__PROBLEM DETAILS__.
Needed from the data below: every line from the one with "do_return. rewrite close_quietly_spec." up to and including the one with "(body_lines r')); [discriminate|].", repeated exactly and with nothing else.

__ENTRIES SUPPLIED__.
(** What the loop does, in terms of the lines it classifies: it returns
    the first URL line among the lines the budget still allows, and
    otherwise ends normally or with an exception, the [TypeError] of a
    [bytes] line or the iterator's. *)
Lemma scan_lines_spec (items : list (option body_line)) (err : option exn) :
  forall (n : nat) (w : world),
    (n < max_lines)%nat ->
    scan_lines items err n w =
    match find is_url_line (firstn (max_lines - n) (text_lines items)) with
    | Some line => (Return line, w)
    | None =>
        if (max_lines - n <=? List.length (text_lines items))%nat
        then (Next tt, w)
        else match scan_error items err with
             | Some e => (Raise e, w)
             | None => (Next tt, w)
             end
    end.
Proof.
  induction items as [|[[raw|raw]|] rest IH]; intros n w Hn.
  - simpl text_lines. rewrite firstn_nil. simpl find.
    replace (max_lines - n <=? @List.length str [])%nat with false
      by (symmetry; apply Nat.leb_gt; unfold List.length; lia).
    simpl. now destruct err.
  - rewrite scan_lines_some. simpl text_lines. cbn [scan_error].
    replace (max_lines - n)%nat with (S (max_lines - S n)) by lia.
    rewrite firstn_cons. simpl find.
    destruct (is_url_line (strip raw)) eqn:Hurl.
    + rewrite (is_url_line_classified _ Hurl). reflexivity.
    + assert (Hpass :
        (if negb (truthy (strip raw)) || startswith (strip raw) "#"
         then @ret str unit tt else ret tt) = ret tt)
        by now destruct (negb (truthy (strip raw)) || startswith (strip raw) "#").
      rewrite Hpass. unfold bind at 1, ret at 1.
      destruct (max_lines <=? S n)%nat eqn:Hb.
      * apply Nat.leb_le in Hb.
        replace (max_lines - S n)%nat with 0%nat by lia. reflexivity.
      * apply Nat.leb_gt in Hb. rewrite IH by lia.
        replace (S (max_lines - S n) <=? List.length (strip raw :: text_lines rest))%nat
          with (max_lines - S n <=? List.length (text_lines rest))%nat
          by reflexivity.
        reflexivity.
  - rewrite scan_lines_bytes. cbn [text_lines scan_error].
    destruct (PyBytes.truthy (PyBytes.strip raw)).
    + cbn [negb]. unfold bind at 1, raise at 1.
      rewrite firstn_nil. simpl find.
      replace (max_lines - n <=? @List.length str [])%nat with false
        by (symmetry; apply Nat.leb_gt; unfold List.length; lia).
      reflexivity.
    + cbn [negb]. unfold bind at 1, ret at 1.
      replace (max_lines - n)%nat with (S (max_lines - S n)) by lia.
      rewrite firstn_cons. simpl find.
      destruct (max_lines <=? S n)%nat eqn:Hb.
      * apply Nat.leb_le in Hb.
        replace (max_lines - S n)%nat with 0%nat by lia. reflexivity.
      * apply Nat.leb_gt in Hb. rewrite IH by lia.
        replace (S (max_lines - S n) <=? List.length ("" :: text_lines rest))%nat
          with (max_lines - S n <=? List.length (text_lines rest))%nat
          by reflexivity.
        reflexivity.
  - rewrite scan_lines_none. simpl text_lines. now apply IH.
Qed.

Transparent max_lines.

(** ** [resolve_playlist] *)

Lemma close_quietly_spec {R : Type} (r : Response) (w : world) :
  @close_quietly R r w = (Next tt, emit (EvClose r) w).
Proof.
  unfold close_quietly, try_except, close.
  destruct (close_error r); reflexivity.
Qed.

(** The [try / except / finally] statement around the loop never raises:
    it returns the first URL line, or returns [url] after an exception, or
    falls through. *)
Lemma scan_block_spec (url : str) (r : Response) (w : world) :
  try_finally
    (try_except (scan_lines (body_lines r) (body_error r) 0)
                (fun _ => do_return url))
    (close_quietly r) w
  = (match first_url_line (body_lines r) with
     | Some line => Return line
     | None =>
         if (max_lines <=? List.length (text_lines (body_lines r)))%nat
         then Next tt
         else match scan_error (body_lines r) (body_error r) with
              | Some _ => Return url
              | None => Next tt
              end
     end, emit (EvClose r) w).
Proof.
  unfold try_finally, try_except.
  rewrite scan_lines_spec by (unfold max_lines; lia).
  rewrite Nat.sub_0_r. unfold first_url_line.
  destruct (find is_url_line (firstn max_lines (text_lines (body_lines r)))).
  - now rewrite close_quietly_spec.
  - destruct (max_lines <=? List.length (text_lines (body_lines r)))%nat.
    + now rewrite close_quietly_spec.
    + destruct (scan_error (body_lines r) (body_error r)); unfold do_return;
        now rewrite close_quietly_spec.
Qed.

(** The value a flow of the sniff step stands for. *)
Lemma sniff_spec (url : str) (timeout : Z) (r : Response) (w : world) :
  exists (o : flow str unit) (w' : world),
    sniff url timeout r w = (o, w')
    /\ (forall e, o <> Raise e)
    /\ match o with Return v => v | _ => url end
       = match (if has_iter_lines r then Some r
                else match network w (trace w) (get_request url timeout) with
                     | inr r' => Some r'
                     | inl _ => None
                     end) with
         | Some r' =>
             match first_url_line (body_lines r') with
             | Some line => line
             | None => url
             end
         | None => url
         end.
Proof.
  unfold sniff. destruct (has_iter_lines r).
  - cbv beta iota zeta delta [negb ret]. rewrite scan_block_spec.
    eexists; eexists; split; [reflexivity|]. split.
    + intros e. destruct (first_url_line (body_lines r)); [discriminate|].
      destruct (max_lines <=? _)%nat; [discriminate|].
      destruct (scan_error (body_lines r) (body_error r)); discriminate.
    + destruct (first_url_line (body_lines r)); [reflexivity|].
      destruct (max_lines <=? _)%nat; [reflexivity|].
      destruct (scan_error (body_lines r) (body_error r)); reflexivity.
  - cbv beta iota zeta delta [negb requests_get_stream send].
    destruct (network w (trace w) (get_request url timeout)) as [e|r'].
    + unfold try_finally, do_return. rewrite close_quietly_spec.
      eexists; eexists; split; [reflexivity|]. split; [discriminate|reflexivity].
    + rewrite scan_block_spec.
      eexists; eexists; split; [reflexivity|]. split.
      * intros e. destruct (first_url_line (body_lines r')); [discriminate|].
        destruct (max_lines <=? _)%nat; [discriminate|].
        destruct (scan_error (body_lines r') (body_error r')); discriminate.
      * destruct (first_url_line (body_lines r')); [reflexivity|].
        destruct (max_lines <=? _)%nat; [reflexivity|].
        destruct (scan_error (body_lines r') (body_error r')); reflexivity.
Qed.

Lemma short_extensions_included (url : str) :
  endswith_any url stream_extensions = false ->
  endswith_any url [".mp3"; ".aac"; ".m3u8"] = false.
Proof.
  unfold endswith_any, stream_extensions. simpl existsb.
  destruct (endswith url ".mp3"), (endswith url ".aac"),
    (endswith url ".m3u8"); simpl; intros H; try discriminate; reflexivity.
Qed.

(** Lines 60-99, entered with the probe's response [r] in a world [w]. *)
Lemma after_probe_spec (url : str) (timeout : Z) (r : Response) (w : world) :
  endswith_any url stream_extensions = false ->
  exists w',
    (when (contains "audio" (lower (content_type_of r))
           || endswith_any url [".mp3"; ".aac"; ".m3u8"])
          (close_quietly r ;; do_return url) ;;
     sniff url timeout r ;;
     @do_return str Empty_set url) w
    = (Return
         (if is_audio r then url
          else
            match (if has_iter_lines r then Some r
                   else match network w (trace w) (get_request url timeout) with
                        | inr r' => Some r'
                        | inl _ => None
                        end) with
            | Some r' =>
                match first_url_line (body_lines r') with
                | Some line => line
                | None => url
                end
            | None => url
            end), w').
Proof.
  intros Hext. rewrite (short_extensions_included _ Hext), orb_false_r.
  fold (is_audio r). unfold bind, when.
  destruct (is_audio r).
  - rewrite close_quietly_spec. unfold do_return. eexists; reflexivity.
  - unfold ret at 1.
    destruct (sniff_spec url timeout r w) as [o [w' [Hs [Hnr Hv]]]].
    rewrite Hs. destruct o as [[]|v|e].
    + unfold do_return. rewrite <- Hv. eexists; reflexivity.
    + rewrite <- Hv. eexists; reflexivity.
    + now destruct (Hnr e).
Qed.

__RESPONSE TO THE TASK__.
    + unfold try_finally, do_return. rewrite close_quietly_spec.
      eexists; eexists; split; [reflexivity|]. split; [discriminate|reflexivity].
    + rewrite scan_block_spec.
      eexists; eexists; split; [reflexivity|]. split.
      * intros e. destruct (first_url_line (body_lines r')); [discriminate|].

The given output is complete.